Stored data entries
Lemma opens_mono R os os' j : opens R os os' → unswept os j → unswept os' j.
Proof.
  intros Ho (o & Hj & Hs). destruct (opens_same _ _ _ Ho j o Hj) as (b & Hb & Himp).
  eexists. split; [done|]. cbn. destruct b; [|done]. by rewrite Himp in Hs.
Qed.

Lemma opens_swept R os os' j : opens R os os' → swept os' j → swept os j.
Proof.
  intros Ho (o' & Hj & Hs). destruct (os !! j) as [o|] eqn:E.
  - destruct (opens_same _ _ _ Ho j o E) as (b & Hb & Himp). exists o. split; [done|]. apply Himp.
    rewrite Hb in Hj. by injection Hj as <-.
  - by rewrite (opens_none _ _ _ Ho j E) in Hj.
Qed.

Lemma opens_trans R R' os os1 os2 : opens R os os1 → opens R' os1 os2 → (∀ j, R' j → R j) → opens R os os2.
Proof.
  intros H1 H2 HR. split.
  - intros j o Hj. destruct (opens_same _ _ _ H1 j o Hj) as (b & Hb & Himp).
    destruct (opens_same _ _ _ H2 j _ Hb) as (b' & Hb' & Himp'). exists b'. rewrite Hb'. split; [done|]. intros E. by apply Himp, Himp'.
  - intros j Hj. by apply (opens_none _ _ _ H2), (opens_none _ _ _ H1).
  - intros j o Hj Hs Hu d Hd. destruct (opens_same _ _ _ H1 j o Hj) as (b & Hb & Himp). destruct b.
    + by apply (opens_deps _ _ _ H2 j _ Hb).
    + eapply opens_mono; [done|]. eapply (opens_deps _ _ _ H1 j o Hj); [done| |done]. by eexists.
  - intros j o Hj Hs Hu. destruct (opens_same _ _ _ H1 j o Hj) as (b & Hb & Himp). destruct b.
    + destruct (opens_parent _ _ _ H2 j _ Hb eq_refl Hu) as [Hr|(k & ok & Hk & Hjk & Huk)]; [left; by apply HR|right].
      destruct (os !! k) as [x|] eqn:E.
      * destruct (opens_same _ _ _ H1 k x E) as (b' & Hb' & _). exists k, x. split_and!; [done| |done].
        rewrite Hb' in Hk. by injection Hk as <-.
      * by rewrite (opens_none _ _ _ H1 k E) in Hk.
    + destruct (opens_parent _ _ _ H1 j o Hj Hs) as [Hr|(k & ok & Hk & Hjk & Huk)]; [by eexists|by left|right].
      exists k, ok. split_and!; [done|done|]. by eapply opens_mono.
Qed.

[EXERCISE AIM] Starting with the first line of the data above, copy each line exactly until you reach the line with "- intros j o Hj."; include that line as well.

[RESULT OF THIS EXERCISE]
Lemma opens_mono R os os' j : opens R os os' → unswept os j → unswept os' j.
Proof.
  intros Ho (o & Hj & Hs). destruct (opens_same _ _ _ Ho j o Hj) as (b & Hb & Himp).
  eexists. split; [done|]. cbn. destruct b; [|done]. by rewrite Himp in Hs.
Qed.

Lemma opens_swept R os os' j : opens R os os' → swept os' j → swept os j.
Proof.
  intros Ho (o' & Hj & Hs). destruct (os !! j) as [o|] eqn:E.
  - destruct (opens_same _ _ _ Ho j o E) as (b & Hb & Himp). exists o. split; [done|]. apply Himp.
    rewrite Hb in Hj. by injection Hj as <-.
  - by rewrite (opens_none _ _ _ Ho j E) in Hj.
Qed.

Lemma opens_trans R R' os os1 os2 : opens R os os1 → opens R' os1 os2 → (∀ j, R' j → R j) → opens R os os2.
Proof.
  intros H1 H2 HR. split.
  - intros j o Hj. destruct (opens_same _ _ _ H1 j o Hj) as (b & Hb & Himp).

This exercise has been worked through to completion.